Ouija Board was quickly forced up into the vanguard as the gate opened, settling into fourth as the action went from furious to sedate. Filtered across to the rail by Fallon, the dual Oaks winner began her challenge on the final turn. The Irishman, who won this race 12 months ago on Islington, pulled the trigger and, by the time he blew away the smoke, Ouija Board had gone.
"I got the position I always wanted and although they didn't go very quick I was always confident because this filly can really quicken. You never worry when they have got a turn of foot like this," he said. "I was pretty confident turning for home because I knew I had the best filly. It was easy for me today really.
"I couldn't worry because she was travelling so well. I asked her before the turn to pick up the bridle because she is lazy and she picked it up straight away. If I'd asked her again she would have given more. I know her very well now because I've ridden her enough times."
Ed Dunlop, the winning trainer, walked arm-in-arm up the dirt course with owner Lord Derby. "I thought Kieren gave her a fantastic ride and he really needed this as he has been getting so much flak," Dunlop said. "This win could not have come at a better time. Racing needs Kieren Fallon.

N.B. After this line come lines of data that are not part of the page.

(** The loop of [forward_pass] over layers that take what the layer before
    gives. *)
Lemma forward_loop_conforming (m : nat) :
  forall (a : nat) (out : loc) (s : Network.t) (w : world) (arr : ndarray),
    a + m <= length (Network.layers s) ->
    (forall i l il, a <= i < a + m -> Network.layers s !! i = Some l -> l <> Input il) ->
    (forall i fc, a <= i < a + m -> Network.layers s !! i = Some (FullyConnected fc) ->
       fc_shapes w fc) ->
    (forall i l l', a <= i -> S i < a + m ->
       Network.layers s !! i = Some l -> Network.layers s !! S i = Some l' ->
       input_width l' = width l) ->
    heap w !! out = Some arr -> ncols arr = 1 ->
    (forall l, 0 < m -> Network.layers s !! a = Some l -> input_width l = nrows arr) ->
    exists r s' w' arr',
      for_each (seq a m) forward_body out s w = Ok r s' w'
      /\ heap w' !! r = Some arr' /\ ncols arr' = 1
      /\ net_skeleton s' = net_skeleton s
      /\ (forall l, 0 < m -> Network.layers s !! (a + m - 1) = Some l ->
            nrows arr' = width l)
      /\ (m = 0 -> r = out).
Proof.
  induction m as [|m IH]; intros a out s w arr Hlen Hin Hfc Hch Hout Hc Hfirst.
  - exists out, s, w, arr. cbn.
    split; [reflexivity|]. split; [exact Hout|]. split; [exact Hc|].
    split; [reflexivity|]. split; [intros; lia | reflexivity].
  - destruct (lookup_lt_is_Some_2 (Network.layers s) a ltac:(lia)) as [l Hl].
    destruct (forward_body_conforming out a s w l arr Hl
                (fun il => Hin a l il ltac:(lia) Hl)
                (fun fc E => Hfc a fc ltac:(lia) ltac:(rewrite Hl, E; reflexivity))
                Hout (eq_sym (Hfirst l ltac:(lia) Hl)) Hc)
      as (l' & arr1 & Hrun & Hsk & Hr1 & Hc1).
    set (s1 := Network.set_layers (<[a := l']> (Network.layers s)) s) in *.
    set (w1 := set_heap (heap w ++ [arr1]) (with_call (Call_forward a) w)) in *.
    assert (Hother : forall i, i <> a -> Network.layers s1 !! i = Network.layers s !! i).
    { intros i Hi. cbn. apply list_lookup_insert_ne. auto. }
    assert (Hout1 : heap w1 !! length (heap w) = Some arr1).
    { cbn. apply lookup_alloc_new. }
    destruct (IH (S a) (length (heap w)) s1 w1 arr1) as
      (r & s' & w' & arr' & Hloop & Hr & Hrc & Hsk' & Hw & H0).
    + cbn. rewrite length_insert. lia.
    + intros i x il Hi Hx. rewrite Hother in Hx by lia. eapply Hin; [|exact Hx]. lia.
    + intros i fc Hi Hx. rewrite Hother in Hx by lia.
      apply fc_shapes_alloc. eapply Hfc; [|exact Hx]. lia.
    + intros i x x' Hi HSi Hx Hx'. rewrite Hother in Hx, Hx' by lia.
      eapply Hch; [| |exact Hx|exact Hx']; lia.
    + exact Hout1.
    + exact Hc1.
    + intros x Hm Hx. rewrite Hother in Hx by lia.
      rewrite (Hch a l x ltac:(lia) ltac:(lia) Hl Hx). symmetry. exact Hr1.
    + exists r, s', w', arr'. split.
      { cbn [seq for_each]. rewrite (bind_Ok _ _ _ _ _ _ _ Hrun). exact Hloop. }
      split; [exact Hr|]. split; [exact Hrc|]. split.
      { rewrite Hsk'. apply (net_skeleton_insert s a l l' Hl Hsk). }
      split; [|intros; lia].
      intros x _ Hx. destruct m as [|m].
      * rewrite (H0 eq_refl) in Hr.
        assert (Hw' : w' = w1).
        { cbn in Hloop. inversion Hloop. reflexivity. }
        rewrite Hw', Hout1 in Hr. injection Hr as <-.
        replace (a + 1 - 1) with a in Hx by lia.
        rewrite Hl in Hx. injection Hx as <-. exact Hr1.
      * apply Hw; [lia|]. rewrite Hother by lia.
        replace (S a + S m - 1) with (a + S (S m) - 1) by lia. exact Hx.
Qed.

"The biggest attribute the filly has got, apart from her turn of foot, is that she has a fantastic temperament."
The laurels in the Juvenile went to the hardy horse in Wilko, for whom this was an 11th run of the campaign. The Americans had given up on the horse as much as his jockey and sent off the mount of Dettori at 28.3-1. The little chestnut abused any idea he would run like his odds by firing into the teeth of the dirt.
At the top of the stretch he looked cooked, but then a second wind blew him down the outside and past Jeremy Rose on Afleet Alex. Here, in Dallas, Dettori had shot down JR, as well as any notion that he could not ride a Breeders' Cup dirt winner.
"I was young then and I have improved a bit since," he said. "I can't believe this. The horse has worked well on the dirt but we were just hoping to hit the board. I got outpaced at the quarter pole and I thought we would be a good fourth because we were going nowhere. But then they stopped so I pulled him out and he picked up. And then it was a dream come true."
It was a first Breeders' Cup winner at the first attempt for the Newmarket trainer Jeremy Noseda, and a perfumed parting with a colt who will continue his career with Craig Dollase in the United States.
"After his second start in England I told Susan Roy [a part-owner] that this could be a dirt horse," Noseda said. "He has always trained better on an artificial surface. Two months ago I thought this was a horse with the experience and pedigree to be a Breeder's Cup Juvenile horse."